Hopefully a simple backlink question! I approached a client about using a review on their site, the idea being it would link to my site to serve the review, producing a backlink. Win win.

However, because I also present one of his key competitors, he doesn't want to send a visitor to my site, but has said that if i can serve it within his page or as an user-induced popup, with no links to my homepage, he'll do it.

Question is...how do i make that happen maintaining an Google backlink benefit? Javascript popups or <iframes> have sprung to mind but a) I'm not sure a javascript popup is googlised and b) an iframe has no anchor, even if it was to be counted as a backlink.

The only other idea I have is to brand the review per his website and serve it as a natural link, but he wasn't over-keen on this as he has a large but carefully planned dynamic navigation system which is fine-tuned and would be hard to implement, yet alone maintain, on my side. It is still a possibility (serving a "back to..." link) but if there is a better solution out there...!
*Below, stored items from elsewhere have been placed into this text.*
Lemma Stop_stops_each_manager_once_witness :
  NoDup (List.filter is_NotifierStop
           (Stop (test_ruler "10.0.0.1:9095")
              (map_to_list (notifiers (run_calls [("t1", None); ("t2", Some "bad"%string);
                                                  ("t3", None)] empty_state).2)))).
Proof.
  apply (Stop_stops_each_manager_once [("t1", None); ("t2", Some "bad"%string); ("t3", None)]
           (test_ruler "10.0.0.1:9095")). reflexivity.
Defined.

(* ------------------------------------------------------------------ *)
(** ** Alert forwarding over many evaluations, and ring checks *)

Section SendAlertsSeq.
Variable TableLinkForExpression : string -> string.

(** X23: over any sequence of rule evaluations notifying through the
    closure returned by [sendAlerts n externalURL], the send log only
    grows: the earlier log is kept, every new batch goes to [n], one
    batch is sent per evaluation with a non-empty alert list, and no batch
    holds more alerts than its evaluation produced. *)
Theorem sendAlerts_sequence :
  forall (n : Manager) (externalURL : string) (calls : list (string * list Alert))
         (log : SendLog),
    exists new,
      fold_left (fun lg c => sendAlerts TableLinkForExpression n externalURL c.1 c.2 lg)
        calls log = log ++ new
      /\ (forall p, In p new -> p.1 = n)
      /\ length new = length (List.filter (fun c => Nat.ltb 0 (length c.2)) calls)
      /\ Forall2 (fun c p => (length p.2 <= length c.2)%nat)
           (List.filter (fun c => Nat.ltb 0 (length c.2)) calls) new.
Proof.
  intros n url calls. induction calls as [| [expr alerts] rest IH]; intros log.
  - exists []. rewrite app_nil_r. split; [reflexivity | split; [intros ? [] |]].
    split; [reflexivity | constructor].
  - simpl. unfold sendAlerts at 2.
    assert (Hle : (length (build_res TableLinkForExpression url expr alerts)
                   <= length alerts)%nat).
    { rewrite build_res_filter_map, length_map. apply filter_length_le. }
    destruct (Nat.ltb 0 (length alerts)) eqn:Hlen.
    + destruct (IH (Send n (build_res TableLinkForExpression url expr alerts) log))
        as (new & Hfold & Hto & Hcnt & Hsz).
      exists ((n, build_res TableLinkForExpression url expr alerts) :: new).
      split; [rewrite Hfold; unfold Send; rewrite <- app_assoc; reflexivity |].
      split; [intros p [<- | Hp]; [reflexivity | exact (Hto p Hp)] |].
      split; [simpl; rewrite Hcnt; reflexivity |].
      constructor; [exact Hle | exact Hsz].
    + destruct (IH log) as (new & Hfold & Hto & Hcnt & Hsz).
      exists new. split; [exact Hfold | split; [exact Hto | split; assumption]].
Qed.
End SendAlertsSeq.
Anyone have any suggestions as to a beneficial solution?

Cheers

Simsi

tedster

4:38 am on May 4, 2006 (gmt 0)

WebmasterWorld Senior Member 10+ Year Member



If it links to your domain, then it's a backlink. But if you can't link out of that target pop-up document to anywhere else on your site, then it doesn't do you much good -- the PR and link context won't "circulate" and Google has a habit of disregarding dead-end pages. I'm pretty sure this is what you were wrestling with.

Google does (finally) crawl the iframe src= attribute, but I can't see evidence that it gets the same handling as a link -- although to my thinking it should, because a link that targets the same iframe to change its document WOULD count.

Simsi

5:32 am on May 4, 2006 (gmt 0)

WebmasterWorld Senior Member 10+ Year Member



Thanks Tedster. Valid point about the link to the homepage, but I think I can convince him to let me do a link to the homepage as long as its well camouflaged.

Sounds like iframe isn't the best way then. Does Google crawl javascript links as in:

<a href="javascript:window.open('etc')">widget</a>

or is there a better way to do this?

tedster

5:52 am on May 4, 2006 (gmt 0)

WebmasterWorld Senior Member 10+ Year Member



Google now will try to crawl text strings in javascript that look like they may be a url, but it still doesn't "count" as a link, just a potential new url to crawl.

Here's the best of both worlds:
<a href="page.html" onclick="window.open('etc');return false;">widget</a>

The "return false" keeps the main window from reloading if the user agent has javascript enabled.

Simsi

6:07 am on May 4, 2006 (gmt 0)

WebmasterWorld Senior Member 10+ Year Member



Now that is a cool answer :) Thanks Tedster.